# INPUT MATERIAL

Lemma kRejectAfterMessages_val : kRejectAfterMessages = (2 ^ 64 - 1 - 2 ^ 13)%Z.
Proof. reflexivity. Qed.

Lemma bitmap_ok_zero : bitmap_ok (replicate kWords 0%Z).
Proof. by_dec. Qed.

Lemma slot_zero j : (0 <= j < 8192)%Z -> slot (replicate kWords 0%Z) j = false.
Proof.
  intros Hj. unfold slot. rewrite lookup_total_replicate_2; [by rewrite Z.bits_0|].
  change kWords with 128. pose proof (Z.div_lt_upper_bound j 64 128). lia.
Qed.

(** The word and the bit a counter selects. *)
Lemma slot_index c :
  let j := (c mod 8192)%Z in
  (0 <= j < 8192)%Z /\ Z.to_nat (j / 64) < 128 /\ (0 <= j mod 64 < 64)%Z.
Proof.
  intros j. pose proof (Z.mod_pos_bound c 8192). pose proof (Z.mod_pos_bound j 64).
  pose proof (Z.div_lt_upper_bound j 64 128). pose proof (Z.div_pos j 64). unfold j in *. lia.
Qed.

Lemma testbit_u64_ge x n : is_u64 x -> (64 <= n)%Z -> Z.testbit x n = false.
Proof.
  intros Hx Hn. rewrite <- (Z.mod_small x (2 ^ 64)) by exact Hx.
  by rewrite Z.mod_pow2_bits_high by lia.
Qed.

Lemma is_u64_bits x : (0 <= x)%Z -> (forall n, (64 <= n)%Z -> Z.testbit x n = false) -> is_u64 x.
Proof.
  intros H0 Hb. unfold is_u64. split; [done|].
  destruct (decide (x = 0)%Z) as [->|]; [lia|]. apply Z.log2_lt_pow2; [lia|].
  destruct (decide (Z.log2 x < 64)%Z); [done|]. exfalso.
  assert (Z.testbit x (Z.log2 x) = true) as Ht by (apply Z.bit_log2; lia).
  rewrite Hb in Ht by lia. done.
Qed.

Lemma rd_word bitmap i :
  bitmap_ok bitmap -> i < 128 -> rd bitmap i = Ok (bitmap !!! i) /\ is_u64 (bitmap !!! i).
Proof.
  intros [Hl Hu] Hi. assert (bitmap !! i = Some (bitmap !!! i)) as Hlk
    by (apply list_lookup_lookup_total_lt; lia).
  split; [by apply rd_lookup|]. by eapply Forall_lookup_1.
Qed.

Lemma bit_ok bitmap c :
  bitmap_ok bitmap -> bit bitmap c = Ok (slot bitmap (c mod 8192)).
Proof.
  intros Hb. destruct (slot_index c) as (_ & Hi & _).
  unfold bit, kBits, slot. destruct (rd_word bitmap _ Hb Hi) as [-> _]. rewrite bind_Ok. f_equal.
  change 1%Z with (Z.ones 1). rewrite Z.land_ones by lia. rewrite <- Z.bit0_mod.
  rewrite Z.shiftr_spec, Z.add_0_l by lia. by destruct (Z.testbit _ _).
Qed.
(* ===== verification/Session.v ===== *)
(** * Session: one pair of transport keys with its counters ([Session] of [src/session.h]/[.cpp])

    [seal] and [open] work in place in a buffer: each returns the session, the
    buffer as it is afterwards, and the length of the span it returns.  The
    theorems: what [seal] puts on the wire, that no nonce is used twice, that
    [open] undoes [seal], and that the window moves for authenticated packets
    only, each at most once. *)

From Stdlib Require Import ZArith Lia.
From stdpp Require Import base tactics numbers list option gmap.
From S2P Require Import Prelude Wire Crypto Toy Noise HandshakeProofs Replay.

Record Session : Type := mkSession {
  ss_keys : TransportKeys;
  ss_window : ReplayWindow;
  ss_send_counter : Z;
  ss_active : bool
}.

Definition Session_new : Session := mkSession TransportKeys_new ReplayWindow_new 0 false.

Definition set_keys (s : Session) (keys : TransportKeys) : Session :=
  mkSession keys (ss_window s) (ss_send_counter s) (ss_active s).

Definition activate (s : Session) : Session := mkSession (ss_keys s) ReplayWindow_new 0 true.

Definition local_index (s : Session) : Z := tk_local_index (ss_keys s).
Definition peer_index (s : Session) : Z := tk_peer_index (ss_keys s).
Definition sent (s : Session) : Z := ss_send_counter s.
Definition counter_usable (counter : Z) : bool := (counter <? kRejectAfterMessages)%Z.
Definition replay_acceptable (s : Session) (counter : Z) : Res bool :=
  acceptable (ss_window s) counter.
Definition wants_rekey (s : Session) : bool := (kRekeyAfterMessages <=? ss_send_counter s)%Z.
Lemma handle_initiation_meets s0 s d from m :
  relay_inv cfg i A s0 -> same_core s s0 -> rl_stats s0 = rl_stats s ->
  bytes_ok d -> entropy_ok (us_entropy step) -> decode d = Ok (Some (MInitiation m)) ->
  meets s d from (handle_initiation cfg i s0 d from step).
Proof.
  intros Hinv Hcore Hst Hd Hent Hdec. pose proof Hcore as (Hc1 & Hc2 & Hc3 & Hc4 & Hc5).
  unfold handle_initiation. destruct (cfg_role cfg) eqn:Hrole.
  { apply meets_drop; [by_dec | done..|]. right. intros [? _]%(authenticated_type s d _ Hdec).
    congruence. }
  destruct (accepted_initiation d (rl_guard s0) Hd (inv_guard _ _ _ _ Hinv))
    as [Hno|(hs & g & Hyes & Hhs & Hg)].
  { rewrite Hno, bind_Ok. cbn [negb]. apply meets_drop; [by_dec | by destruct Hinv | done..|].
    right. intros (_ & hs & g & Hau)%(authenticated_type s d _ Hdec). rewrite <- Hc4, Hno in Hau. done. }
  rewrite Hyes, bind_Ok. cbn [negb]. rewrite Hc4 in Hyes.
  change (rl_handshake_buffer (set_guard s0 g)) with (rl_handshake_buffer s0).
  change (rl_session (set_guard s0 g)) with (rl_session s0).
  pose proof (inv_hs _ _ _ _ Hinv) as Hbuf.
  destruct (write_response_total hs (rl_handshake_buffer s0) (ss_keys (rl_session s0)) (us_entropy step))
    as (hs' & buf & keys & r & -> & Hlen & Hr & Hk); [done | done | lia |]. rewrite bind_Ok.
  set (s1 := set_handshake_buffer (set_guard s0 g) buf).
  assert (relay_inv cfg i A s1) as Hinv1
    by (unfold s1; destruct Hinv; constructor; relay_cbn; (done || lia)).
  destruct Hr as [->|[-> ->]].
  - destruct (Hk eq_refl) as (K1 & K2 & K3 & K4).
    unfold first. rewrite subspan_ok by lia. rewrite bind_Ok, drop_0.
    eapply safe_bind; [apply send_to_safe | by split; [left; eauto | left] |]. intros ok _.
    destruct (activated s1 keys from Hinv1 K1 K2) as (Hinv2 & E1 & E2 & E3 & Hpi & Hag);
      [rewrite K3; by apply ent_index_ok | rewrite K4; apply Hhs |].
    change (learn_peer (set_session (set_session s1 _) _) from) with
      (learn_peer (set_session s1 (activate (set_keys (rl_session s1) keys))) from).
    set (s2 := learn_peer _ _) in *. clearbody s2. unfold s1 in E1, E2, E3, Hag. relay_cbn in *.
    rewrite Hc2 in E1. rewrite Hc3 in E2. rewrite <- E3 in Hyes. rewrite Hst in Hag.
    assert (length (take 92 buf) = 92) as Ltake by (rewrite length_take; lia).
    destruct ok; exists ∅; (split; [|auto with vpn]);
      [apply (udp_initiation cfg i A s d from hs _ keys (take 92 buf) true)
      |apply (udp_initiation cfg i A s d from hs _ keys (take 92 buf) false)]; try done;
      by apply counted_count; [by_dec|].
  - exists A. split.
    + apply (udp_no_response cfg i A s d from hs); try done.
      * relay_cbn. rewrite Hc2. by destruct (rl_session s).
      * apply counted_count; [by_dec|]. change (agree (rl_stats s0) (rl_stats s)). by rewrite Hst.
    + apply relay_inv_count, (relay_inv_session cfg i A); try done;
        by destruct Hinv as [? ? _ _ _ _ _ _ _]; destruct (rl_session s0).
Qed.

# YOUR OBJECTIVE
The response should consist of the number of lines in the data that hold the word "seal", with nothing added.

# ANSWER BELOW
3